Encopresis or faecal incontinence is a common medical condition among many children and can be a result of medical and/or psychological causes. As a trainee child and adolescent psychotherapist, I want to gain a deeper understanding of the emotional needs of encopretic children and their psychological internal world. The goal of this study is to explore various therapeutic approaches that can help support their emotional needs and answer the following research question: How can psychotherapy benefit children with encopresis?

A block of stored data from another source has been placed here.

Lemma new_transport_runtime_ok g configurations limits telemetry rt :
  Forall configuration_ok configurations ->
  u64 (maximum_chunks limits) -> u64 (maximum_route_entries limits) -> u64 (maximum_route_hops limits) ->
  new_transport_runtime g configurations limits telemetry = Ret rt ->
  runtime_ok rt no_extra [] /\ chunks_ rt = ∅ /\ transfers_ rt = ∅ /\ completions_ rt = [].
Proof.
  intros Hcfg L1 L2 L3. unfold new_transport_runtime. destruct (_ || _) eqn:Hz; [done |].
  apply orb_false_iff in Hz as [[Z1 Z2]%orb_false_iff Z3]. intros Hrun.
  apply add_services_ok in Hrun; [exact Hrun | done | | done].
  assert (generator_ok (generator 0)) by (unfold generator_ok; cbn; word_lia).
  split; cbn; try done.
  - split; try done; [| intros l; constructor].
    intros l c Hc. by apply elem_of_nil in Hc.
  - split; try done; [constructor |]. intros cm. split; [intros Hc; by apply elem_of_nil in Hc |].
    by intros (x & Hx & _).
  - unfold limits_ok, u64 in *. lia.
  - rewrite map_size_empty. unfold u64 in *. lia.
Qed.

(** ** Steps *)

Section Reach.
Context {C : Type} `{SimContext C}.
Implicit Types (t : Transport C) (taken : list TransferCompletion).

(** One call that returned; the second component collects the completions that
    [take_completed_transfers] handed out. *)
Inductive transport_step : Transport C * list TransferCompletion ->
    Transport C * list TransferCompletion -> Prop :=
  | step_register rc t taken t' :
      chunk_words (rc_chunk rc) -> register_chunk rc t = (t', Ret tt) ->
      transport_step (t, taken) (t', taken)
  | step_submit request t taken t' st :
      u64 (tr_bytes request) -> u64 (tr_maximum_chunk_bytes request) -> u64 (ctx_now (tp_context t)) ->
      submit_transfer request t = (t', Ret st) -> transport_step (t, taken) (t', taken)
  | step_initial_arrival chunk t taken t' id :
      schedule_initial_arrival chunk t = (t', Ret id) -> transport_step (t, taken) (t', taken)
  | step_arrival event t taken t' :
      handle_arrival event t = (t', Ret tt) -> transport_step (t, taken) (t', taken)
  | step_completion event t taken t' :
      handle_completion event t = (t', Ret tt) -> transport_step (t, taken) (t', taken)
  | step_link_state event t taken t' :
      handle_link_state_change event t = (t', Ret tt) -> transport_step (t, taken) (t', taken)
  | step_port_state event t taken t' :
      handle_port_state_change event t = (t', Ret tt) -> transport_step (t, taken) (t', taken)
  | step_switch_state event t taken t' :
      handle_switch_state_change event t = (t', Ret tt) -> transport_step (t, taken) (t', taken)
  | step_take t taken t' l :
      take_completed_transfers t = (t', Ret l) -> transport_step (t, taken) (t', taken ++ l)
  | step_environment rt g c taken g' c' :
      transport_step (mkTransport rt g c, taken) (mkTransport rt g' c', taken).

Lemma schedule_all_spec taken chunks t :
  runtime_ok (tp_runtime t) no_extra taken ->
  returns (schedule_all chunks) (fun t' _ => step_good taken t t') t.
Proof.
  intros Hrt. apply for_each_good; [| done]. intros x t1 Hrt1. apply returns_bind.
  eapply wp_conseq; [by apply schedule_initial_arrival_spec | | done]. intros t2 id Hg. by apply wp_ret.
Qed.

Lemma submit_transfer_spec taken request t t' st :
  runtime_ok (tp_runtime t) no_extra taken -> u64 (ctx_now (tp_context t)) ->
  u64 (tr_bytes request) -> u64 (tr_maximum_chunk_bytes request) ->
  submit_transfer request t = (t', Ret st) ->
  exists t1, submitted request taken (st_id st) (st_chunks st) t t1 /\ step_good taken t1 t'.
Proof.
  intros Hrt Hnow Hb Hm Hrun.
  destruct (submit_transfer_run taken request t Hrt Hnow Hb Hm)
    as [[e He] | (T & chunks & t1 & Hsub & Heq)]; [congruence |].
  rewrite Hrun in Heq. unfold bind in Heq.
  pose proof (schedule_all_spec taken chunks t1 (sb_ok _ _ _ _ _ _ Hsub)) as Hs. unfold returns, wp in Hs.
  destruct (schedule_all chunks t1) as [t2 [[] | e]]; [| done]. injection Heq as -> ->. eauto.
Qed.

(** The invariant survives a step, and chunks only move forward. *)
Lemma transport_step_ok p p' :
  transport_step p p' -> runtime_ok (tp_runtime (fst p)) no_extra (snd p) ->
  runtime_ok (tp_runtime (fst p')) no_extra (snd p') /\
  chunks_advance (chunks_ (tp_runtime (fst p))) (chunks_ (tp_runtime (fst p'))).
Proof.
  assert (forall t t' taken, step_good taken t t' ->
    runtime_ok (tp_runtime t') no_extra taken /\
    chunks_advance (chunks_ (tp_runtime t)) (chunks_ (tp_runtime t'))) as Hgood
    by (intros t t' taken (? & ? & _); done).
  assert (forall f t t' taken, step_change f taken t t' ->
    runtime_ok (tp_runtime t') no_extra taken /\
    chunks_advance (chunks_ (tp_runtime t)) (chunks_ (tp_runtime t'))) as Hchange
    by (intros f t t' taken (? & ? & _); done).
  intros [rc t taken t' Hw Hr | request t taken t' st Hb Hm Hn Hr | chunk t taken t' id Hr
    | event t taken t' Hr | event t taken t' Hr | event t taken t' Hr | event t taken t' Hr
    | event t taken t' Hr | t taken t' l Hr | rt g c taken g' c'] Hrt; cbn [fst snd] in *.
  - pose proof (register_chunk_run rc t taken Hrt (proj2 (proj2 Hw))) as Hrun. rewrite Hr in Hrun.
    destruct Hrun as [Hac ->]. cbn. split; [by eapply registered_ok |].
    intros k x Hx. exists x. split; [| reflexivity]. rewrite lookup_insert_ne; [done |].
    intros <-. pose proof (ac_fresh _ _ _ Hac). congruence.
  - destruct (submit_transfer_spec taken request t t' st Hrt Hn Hb Hm Hr) as (t1 & Hsub & Hg).
    destruct (Hgood _ _ _ Hg) as [H1 H2]. split; [done |]. etrans; [apply Hsub | done].
  - exact (Hgood _ _ _ (wp_run _ _ _ _ _ _ (schedule_initial_arrival_spec taken chunk t Hrt) Hr)).
  - exact (Hgood _ _ _ (wp_run _ _ _ _ _ _ (handle_arrival_spec taken event t Hrt) Hr)).
  - exact (Hgood _ _ _ (wp_run _ _ _ _ _ _ (transport_completion_spec taken event t Hrt) Hr)).
  - exact (Hchange _ _ _ _ (wp_run _ _ _ _ _ _ (handle_link_state_change_spec taken event t Hrt) Hr)).
  - exact (Hchange _ _ _ _ (wp_run _ _ _ _ _ _ (handle_port_state_change_spec taken event t Hrt) Hr)).
  - exact (Hchange _ _ _ _ (wp_run _ _ _ _ _ _ (handle_switch_state_change_spec taken event t Hrt) Hr)).
  - unfold take_completed_transfers, modify_runtime, bind, gets, modify, ret in Hr. injection Hr as <- <-.
    cbn. split; [| reflexivity]. destruct Hrt. split; try done. cbn. by rewrite app_nil_r.
  - split; [done | reflexivity].
Qed.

Hermeneutics epistemology involves understanding the meaning of lived experiences for individuals and exploring how these experiences influence their engagement with the world through interpretation. In utilising hermeneutic phenomenology as my methodology and conducting a hermeneutic literature review, I hope to understand the subjective experiences of encopretic children and the reasoning behind the various psychotherapeutic approaches used to support them. The data for this study comes from existing literature on psychotherapy with encopretic children, including my reflections based on my understanding and interpretation of the literature. In reviewing the literature, three key themes emerged, denial, control and disruptions in attachment, as some of the common underlying distresses for encopretic children. The psychotherapist’s ability to build and work within the therapeutic relationship, remain attuned and move at the child’s pace, allow space for them to express themselves and work through underlying distresses, and work closely with parents to help them mentalise their child’s needs were some of the key findings across the themes. Analysing the literature offered insight on the reasoning and effectiveness of these therapeutic approaches. The findings can contribute to future research on effective psychotherapeutic interventions, as well as support and inform child psychotherapy students, child psychotherapists and other mental health professionals working with encopretic children.